Accurate
malaria diagnosis has dual roles in identification of symptomatic persons for effective
malaria treatment and also enumeration of asymptomatic persons who contribute to the epidemiologic determinants of transmission. Three currently used diagnostic tests, microscopy, rapid diagnostic tests (RDTs), and real-time PCR, all have different sensitivities and specificities, which are parasite density dependent. Here, we compare their concordance among 451 febrile episodes in a cohort of 2,058 children and adults followed over 6 months in a region in central Tanzania with hypoendemic
malaria. Microscopy, a
histidine-rich
protein-based RDT, and two different real-time PCR gene probes detected Plasmodium falciparum in 20, 54, 41, and 78 episodes of
fever, respectively. They had complete concordance in only 9 episodes. Real-time PCR with an 18S probe was more sensitive than with a mitochondrial probe for
cytochrome b despite higher copy numbers of
mitochondrial DNA. Both PCR yields were increased 4-fold by
glycogen/
acetate precipitation with low-speed centrifugation.

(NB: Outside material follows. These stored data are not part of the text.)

(** * The tutorial hint presenter of [assets/Tutorial.ts]

    A shallow embedding of the [Tutorial] component: its configuration and
    private fields, the hint request API ([showHint], [showCustomHint],
    [showInactivityHint], [showStartHint], [stop]), the inactivity monitor
    ([checkInactivity]) and the promise-chained animation sequencer
    ([playHintAnimation], [animateHandThroughTargets], [playPressAnimation]).

    JavaScript numbers are IEEE 754 binary64 values; they are embedded as
    Rocq's primitive floats, whose operations are the same binary64
    operations.  Promises are embedded in continuation-passing style: a
    pending reaction is a first-order value ([Microtask], [Callback]) held in
    the queues of the event loop, and the loop is the function [step]. *)

From Stdlib Require Import PrimFloat String List Bool Arith Lia.
Import ListNotations.
Set Warnings "-inexact-float".

Local Open Scope string_scope.
Local Open Scope list_scope.

(** ** Data model *)

(** [export enum HintType], with the numeric values of the source. *)
Inductive HintType : Set :=
| START_GAME
| INACTIVITY
| MISSION_FAIL
| CUSTOM.

Definition HintType_value (t : HintType) : nat :=
  match t with
  | START_GAME => 0
  | INACTIVITY => 1
  | MISSION_FAIL => 2
  | CUSTOM => 3
  end.

Definition HintType_members : list HintType :=
  [START_GAME; INACTIVITY; MISSION_FAIL; CUSTOM].

(** The hint types that the specification's data model enumerates for a
    hint session ("StartGame, Inactivity, Custom"); written from the
    specification's words, to be compared with [HintType_members]. *)
Definition spec_hint_types : list HintType :=
  [START_GAME; INACTIVITY; CUSTOM].

Definition HintType_eqb (a b : HintType) : bool :=
  Nat.eqb (HintType_value a) (HintType_value b).

(** [Vec3] of the engine: three numbers. *)
Module Vec3.
Record t : Set := new { x : float; y : float; z : float }.
Definition clone (v : t) : t := new (x v) (y v) (z v).
End Vec3.

(** The scene actor behind [this.hand]: the part of a [Node] that the
    component reads or writes. *)
Module Node.
Record t : Set := make
  { active : bool;
    worldPosition : Vec3.t;
    scale : Vec3.t }.
Definition setActive (b : bool) (n : t) : t :=
  make b (worldPosition n) (scale n).
Definition setWorldPosition (p : Vec3.t) (n : t) : t :=
  make (active n) p (scale n).
Definition setScale (v : Vec3.t) (n : t) : t :=
  make (active n) (worldPosition n) v.
End Node.

(** [export interface TutorialTarget].  The [node] of a target is a weak
    reference that the component never dereferences: an opaque identifier,
    absent for targets made from positions. *)
Record TutorialTarget : Set := mkTarget
  { node : option nat;
    worldPosition : Vec3.t;
    isValid : bool }.

(** What a promise is rejected with: the string of [reject('...')] or the
    [TypeError] of a property access on [null]. *)
Inductive JsError : Set :=
| Reason (msg : string)
| TypeError (msg : string).

(** The [.then(...).catch(...)] pair that a [show*Hint] function attaches
    to [playHintAnimation]: both callbacks clear the flag and emit
    [HINT_END] with [on_type]; the second first logs [on_label]. *)
Record Handlers : Set := mkHandlers
  { on_type : HintType;
    on_label : string }.

(** The closure of one [animateHandThroughTargets] call: its [targets], the
    captured variable [currentIndex], and the handlers waiting on the
    promise chain that its [resolve] settles. *)
Record Anim : Set := mkAnim
  { anim_targets : list TutorialTarget;
    currentIndex : nat;
    anim_owner : Handlers }.

(** Jobs of the promise job queue. *)
Inductive Microtask : Set :=
| AwaitResume (k : Handlers)            (* rest of playHintAnimation after [await] *)
| ThenJob (k : Handlers)                (* the [.then] callback of a show function *)
| RejectForward (k : Handlers) (e : JsError) (* rejection passing through [.then] *)
| CatchJob (k : Handlers) (e : JsError) (* the [.catch] callback of a show function *)
| PressThen (a : Anim).                 (* [playPressAnimation().then(...)] *)

(** Callbacks handed to the engine. *)
Inductive Callback : Set :=
| CallPress (a : Anim)          (* [.call] of the move tween *)
| CallResolvePress (a : Anim)   (* [.call(() => resolve())] of the press tween *)
| CallAnimateNext (a : Anim).   (* the [scheduleOnce] callback *)

Inductive TweenProp : Set :=
| PropWorldPosition (p : Vec3.t)
| PropScale (v : Vec3.t).

(** One link of a [tween(...)] builder chain. *)
Inductive TweenAction : Set :=
| To (duration : float) (prop : TweenProp)
| Delay (duration : float)
| Call (cb : Callback).

(** A tween on the pointer actor: its remaining actions.  Every tween of
    the component is built by [tween(this.hand)]. *)
Definition Tween : Set := list TweenAction.

Record Timer : Set := mkTimer
  { timer_delay : float;
    timer_callback : Callback }.

Inductive Level : Set := LOG | WARN | ERROR.

(** Arguments of a console call; the pieces of a template literal are
    listed in order. *)
Inductive Arg : Set :=
| AStr (s : string)
| ANum (n : float)
| ALen (n : nat)
| AType (t : HintType)
| AVec (v : Vec3.t)
| AErr (e : JsError).

(** What the component does to the outside, in program order. *)
Inductive Effect : Set :=
| Emit (event : string) (payload : option HintType)
| Console (lvl : Level) (args : list Arg)
| TweenStart (tw : Tween)
| TweenStop.

Definition HINT_START : string := "hint-start".
Definition HINT_END : string := "hint-end".
Definition PLAYER_INACTIVE : string := "player-inactive".

(** The [@property] fields. *)
Record Props : Set := mkProps
  { handPrefab : option Node.t;
    inactivityDelay : float;
    handScale : Vec3.t;
    handOffset : Vec3.t;
    pressAnimationScale : float;
    pressAnimationDuration : float;
    moveSpeed : float }.

(** The queues of the engine and of the JavaScript event loop. *)
Record Engine : Set := mkEngine
  { microtasks : list Microtask;
    tweens : list Tween;
    timers : list Timer;
    ticking : bool }.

Duplicate PCR increases low-density
malaria detection. RDT had the highest number of unique positives, presumably from persistent
antigen despite the absence of parasites, although RDT did not detect 3
parasitemias with over 1,000 parasites/μl. In a latent class analysis, real-time PCR had significantly higher sensitivity than did microscopy or RDT. Agreement between real-time PCR, RDT, and microscopy was highest in March and April, when both the P. falciparum parasite rate and parasite densities are highest. Real-time PCR is more sensitive and specific than RDT and microscopy in low-prevalence, low-parasite-density settings.